A d4A trust is not available to anyone; strict eligibility requirements must be met. If an individual is under age 65, is legally deemed to be disabled, and is currently receiving needs-based benefits (e.g. SSI, Medicaid), then that individual is likely eligible for a d4A trust. Even if you are a disabled person who does not wish to obtain or remain on government benefits, and there is no reason to transfer funds into a Self-Settled Special Needs Trust, you may still want to pro-actively create a Self-Settled Special Needs Trust and not fund it with your monies until you wish to seek government benefits.
A Self-Settled Special Needs Trust is only funded by the disabled person’s monies, which are often settlement proceeds. The reason for this is because any monies left in the Self-Settled Special Needs Trust, upon the death of the disabled individual, is subject to Medicaid payback up to the amount that Medicaid paid out. If monies other than the disabled individuals own monies are placed into the trust, they would then be unduly subject to such payback.

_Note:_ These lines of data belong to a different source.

(* ===== verification/Prelude.v ===== *)
(** * rmig: a verification library for the MSSQL reporting migrator

    [rmig] plans and applies schema migrations of SQL Server databases from a tree
    of SQL files; [rmigd] is a daemon that keeps a warm connection for it.  This
    library translates the Rust code of both (crates [core], [cli] and [rmigd]
    under src/crates/) into executable definitions and proves what makes it
    correct.  Paths below are relative to src/crates/core/src/ unless they name
    another crate.

    ** How the program works

    A command line ([Cli]) becomes a configuration ([Config]) and a command.  The
    engine ([Engine]) makes sure the databases exist, scans the source tree
    ([Scan], [Ingest]) into a workspace ([Workspace], [Layout]) whose strings live
    in one arena ([Arena], [SharedStr]), and then, per database: connects
    ([Driver], [Row]), takes the advisory lock ([Lock]) if it mutates, obtains the
    catalog and the recorded checksums through caches ([PlanDb], [Scope],
    [Catalog]), computes one scenario per object and from them a plan ([Diff],
    [Plan]), and applies it ([Apply]), recording what it did in a history table of
    the server.  A blocked plan leaves scaffolds for the missing migrations
    ([Scaffold]).  Afterwards the plans of the databases are merged and the reports
    written ([Report]).  Beside this path stand the gate that compares plans with a
    baseline in CI ([Gate], [Git], [E2e]) and the session daemon ([Daemon],
    [Startup]).

    ** Files

    - [Prelude]: outcomes, loops, records with setters, hash-map order, stable sort,
      the tactics and hint database every file uses.
    - [Timings] (timings/), [RustStr] (the methods of [str] as bytes), [External]
      (libraries the code calls: SHA-256, hex, Unicode tables, as classes with
      laws and a concrete instance), [Errors] (error.rs), [SqlIdent] (sql_ident.rs).
    - [Action] (domain/action.rs, kind_code.rs, export/plan_row.rs), [Key]
      (domain/key.rs, layout_path.rs), [Arena] (domain/arena/), [SharedStr]
      (domain/shared/), [Workspace] (domain/workspace/, domain/object/,
      domain/script.rs), [Layout] (finalisation, interning and compaction).
    - [Scan] (scan/: tree walk, parsing, transitions, digests), [Ingest] (the
      invariant of a scanned workspace), [Catalog] (db/: rows, checksums and cache
      formats; audit/), [Row] (driver/row.rs), [Config] (config/).
    - [Plan] (export/plan_json/types.rs, materialize/, engine/run/merge.rs),
      [Diff] (plan/), [Effects] (driver/timing.rs, sql/, audit/load/: the effect
      monad and the model of a server), [Apply] (apply/).
    - [Gate] (gate/), [Git] (git/, gate/changed_paths/), [Scope] (plan/scope*,
      plan/git_scope.rs), [PlanDb] (db/plan_common/, cache/, warm snapshots),
      [Driver] (driver/mssql*.rs, session/client.rs, protocol.rs, proxy.rs),
      [Scaffold] (scaffold/, db/columns.rs), [Lock] (lock/), [Engine] (engine/),
      [Converge] (a migration with nothing to do: no definitions of its own, it
      joins [Diff], [Plan], [Apply] and [Engine]).
    - [Report] (export/report.rs, plan_json/io.rs), [Cli] (crate cli, engine/io.rs,
      buildinfo/), [E2e] (gate/e2e_report/), [Daemon] (session/daemon/), [Startup]
      (session/socket.rs, crate rmigd).

    A definition has the name of the function, method or type it translates; a
    record has the fields of the struct in its order, with a prefix.

    ** How code is modelled

    - [outcome E A] is [Result] with a third arm, [Panic], for an index out of
      range, a failed [assert!] or [expect], or an explicit [panic!]; [M] is
      [outcome Error].  Functions that mutate a value return the new one.
    - [IO W A] threads a state [St W]: the world (server, files, network, clock),
      the connection, the process-wide caches and the log of the statements that
      were sent.  The world is abstract: classes ([World], [Net], [Files], ...) give
      its operations, and where a theorem needs more, a class of laws says what is
      documented of them ([TxServer] for transactions, [FileContents] for files,
      [SocketLaws], [TdsRowLaws]).  [RefServer] is a concrete server on which the
      whole program is run in the samples.
    - Loops over hash maps run in the order [MapOrder] gives: any order, fixed per
      run.  Theorems hold for every instance.
    - Concurrency: the parallel parse is a traversal per chunk joined in order;
      the daemon is a transition relation whose steps are the requests of its
      handlers, with the session mutex in the state.
    - Machine integers are [Z] or [N] with their wrap-around written out where the
      code lets them wrap (release build): [as_u32] for arena offsets and row
      indices, [as_i64] and the saturating operations for timings, [as_i32] for
      timeouts and counters.  Floats of the baseline comparison are [SpecFloat]'s
      binary64.
    - Elapsed times come from a clock of the world or are arguments.

    Fuel: [Apply.apply_modules] runs at most as many turns as there are modules and
    is proved to end within them; [Gate.expand_delta_closure] gets one pass more
    than there are objects and is proved not to run out, because every pass but the
    last adds one; [Scaffold.existing_ancestor] gets the length of the path, which
    every parent shortens; loops over text ([RustStr.trim_end_matches], the chunks
    of [Scan]) get its length; [Startup.octal] gets eleven digits, enough for 32
    bits.

    ** What is proved

    - Apply: a script and its history rows are one unit ([apply_in_tx_atomic]),
      history is a prefix of the plan ([apply_transitions_history]), only planned
      text is sent ([execute_plan_sends_planned_text]), baseline and repair send
      none ([execute_metadata_plan_audit_only]), the module loop ends and accounts
      for every module ([apply_modules_spec]).
    - Engine, Lock, Cli: read-only commands change nothing, a refused migration
      runs nothing, exit code zero hides nothing, from the engine
      ([run_command_zero_exit]) to the byte the process returns
      ([main_exit_status]); the lock brackets its body; every plan that is returned
      can be printed; the argument parser accepts its grammar.
    - Convergence: the plan skips exactly what is up to date
      ([plan_skips_up_to_date]), and applying a plan that skips everything asks for
      the audit tables and succeeds ([migrate_is_idempotent]).
    - Planning: the scanned workspace is well formed whatever the tree
      ([scan_root_well_formed]) and independent of listing order; the diff refines
      its specification and fails closed; the scope loses no object; a mutating
      plan ignores every cache; the filter drops exactly the applied transitions.
    - Data: interning, shared strings, checksum map, JSON documents and reports
      round-trip; rows decode without loss; the layout digest identifies a layout.
    - Files: scaffolding stays below the root; reports are replaced atomically at
      every point of a crash; the daemon's socket is private to its owner.
    - Injection safety: DDL that embeds a name is read back by the server's lexer
      as that name ([create_schema_sql_safe], [ensure_catalog_databases_spec],
      [auto_migration_spec]).
    - Daemon: clients are isolated and never wait for each other for ever.
    - Gate: its decision, the closure of a change, and the parity of snapshots.

    Lemmas named after a defect ([case_variant_path_panics], [register_wraps],
    [db_fingerprint_collides], ...) show behaviour of the code that its
    documentation does not promise.

    ** Not modelled

    The Transact-SQL texts (data of the server), the TDS, TOML, JSON, hash and
    base64 libraries beyond the laws stated of them, Unicode tables, reading and
    printing decimal fractions, logging and tracing output, signal registration,
    the trace file of RMIG_PLAN_DB_TRACE, capacity hints and reference counts, and
    the developers' benchmarks (crate core-dev).  The counters of a plan's summary
    are unbounded where the code saturates at the word size, and the depth of
    parentheses in the column parser is unbounded where the code counts in 32 bits.
    An abort of the process (out of memory, a poisoned allocator) has no value. *)

From Stdlib Require Export Lia.
From stdpp Require Export sorting pretty.
From stdpp Require Export base option list gmap sets strings numbers.
From stdpp Require Export list_basics list_relations list_monad list_misc list_tactics.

In order to create a Self-Settled Special Needs Trust, the disabled person must have monies or must expect to receive monies from someone in the near future. A Self-Settled Special Needs Trust can be created before the disabled person actually receives funds from a settlement, inheritance or other manner, as a means pro-actively protecting pre-existing government benefits or ensuring approval of government benefits.
However, if there are people who wish to plan to give the disabled person monies in the future via a Will or other Estate Planning document, a Self-Settled Special Needs Trust is not the kind of trust that should be created. Instead, a Third-Party Special Needs Trust would be more appropriate.